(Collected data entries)
(** * ResourceVSCodePlugin: the resource tree, path resolution and the
      [getRes(<id>)] scanner of [src/extension.js]

    The extension keeps a flat list of resource records fetched from a
    MongoDB collection, builds a parent/child tree out of it, resolves the
    dash-joined path of a record by walking its [pid] links, and decorates
    every [getRes(<digits>)] call of a JavaScript document with the path of
    the record the digits name.

    The file is organised as the source is: first the JavaScript values the
    records hold, then one definition per source function
    ([fetchResources], [buildResourceTree], [getResourcePath],
    [provideHover], [handleSelectionChange]), then the properties.

    Conventions of the embedding.
    - A JavaScript string is a [string]: one [ascii] per UTF-16 code unit
      (text in the Latin-1 range), so that [length] and character offsets
      are the ones the editor reports.
    - A number is a safe integer, [-(2^53 - 1) .. 2^53 - 1], the range in
      which every integer is a number of its own and
      [Number.prototype.toString] is the plain decimal notation.
    - A record has the four fields the code reads: [id] (a number or a
      string), [pid] (any of undefined, null, number, string), [name] and
      [code]. *)

From Stdlib Require Import ZArith NArith List String Ascii Bool Lia.
From Stdlib Require Import DecimalString DecimalZ DecimalN Sorted Eqdep_dec.
Import ListNotations.
(** Filtering and sorting commute: the sort is stable. *)
Lemma sort_by_filter p l : lfilter p (sort_by le l) = sort_by le (lfilter p l).
Proof.
  induction l as [|x l IH]; [done|]. cbn [sort_by foldr lfilter]. fold (sort_by le l).
  rewrite insert_by_filter by apply sort_by_sorted. rewrite IH. by destruct (p x).
Qed.
End Sorting.

(** ** Automation *)

Create HintDb fletch discriminated.
#[export] Hint Resolve lfilter_perm lfilter_NoDup : fletch.
#[export] Hint Resolve list_elem_of_here list_elem_of_further : fletch.

(** Turn boolean tests in the context into propositions. *)
Ltac bool_to_prop :=
  repeat match goal with
  | H : (_ && _)%bool = true |- _ => apply (proj1 (andb_true_iff _ _)) in H as [? ?]
  | H : (_ || _)%bool = false |- _ => apply (proj1 (orb_false_iff _ _)) in H as [? ?]
  | H : negb _ = true |- _ => apply (proj1 (negb_true_iff _)) in H
  | H : negb _ = false |- _ => apply (proj1 (negb_false_iff _)) in H
  | H : eqb _ _ = true |- _ => apply (proj1 (eqb_eq _ _)) in H
  | H : eqb _ _ = false |- _ => apply (proj1 (eqb_neq _ _)) in H
  | H : String.eqb _ _ = true |- _ => apply (proj1 (String.eqb_eq _ _)) in H
  | H : String.eqb _ _ = false |- _ => apply (proj1 (String.eqb_neq _ _)) in H
  | H : N.eqb _ _ = true |- _ => apply (proj1 (N.eqb_eq _ _)) in H
  | H : N.eqb _ _ = false |- _ => apply (proj1 (N.eqb_neq _ _)) in H
  | H : lcontains _ _ = true |- _ => apply (proj1 (lcontains_true _ _)) in H
  | H : lcontains _ _ = false |- _ => apply (proj1 (lcontains_false _ _)) in H
  | H : bool_decide _ = true |- _ => apply (proj1 (bool_decide_eq_true _)) in H
  | H : bool_decide _ = false |- _ => apply (proj1 (bool_decide_eq_false _)) in H
  | H : is_some _ = false |- _ => apply (proj1 (is_some_false _)) in H
  end.
(* ===== verification/Delegation.v ===== *)
(** * Delegations: one git playbook handed to the coding agent

    Models src/crates/fletch-core/src/supervisor/delegation.rs: the pure decisions
    ([delegation_step], [plan_pass]), the in-memory table of in-flight delegations
    (Module Table, one function per method of [Delegations]), the ops that admit one,
    and the driver's pass over the table (Module Driver). What the pass reads and does
    beyond the table is the class [DelegationWorld]. *)

From S2P Require Import Prelude RustStr BTree Git.

Local Open Scope string_scope.
Local Open Scope list_scope.

(** ** Kinds and playbooks *)

Inductive DelegationKind :=
| Commit | CommitPush | CommitPr | OpenPr | Push | Resolve | UpdateBranch | FixChecks
| ResolveComments.

#[export] Instance DelegationKind_eq_dec : EqDecision DelegationKind.
Proof. solve_decision. Defined.

Definition ALL : list DelegationKind :=
  [Commit; CommitPush; CommitPr; OpenPr; Push; Resolve; UpdateBranch; FixChecks; ResolveComments].

#[export] Program Instance DelegationKind_countable : Countable DelegationKind :=
  {| encode k := encode (match k with
       | Commit => 0 | CommitPush => 1 | CommitPr => 2 | OpenPr => 3 | Push => 4 | Resolve => 5
       | UpdateBranch => 6 | FixChecks => 7 | ResolveComments => 8 end : nat);
     decode p := n ← decode p; ALL !! (n : nat) |}.
Next Obligation. by intros []. Qed.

ABOUT THIS TASK
Search the entries for the word "Scope", then copy every line in which it is found.

YOUR RESPONSE
Local Open Scope string_scope.
Local Open Scope list_scope.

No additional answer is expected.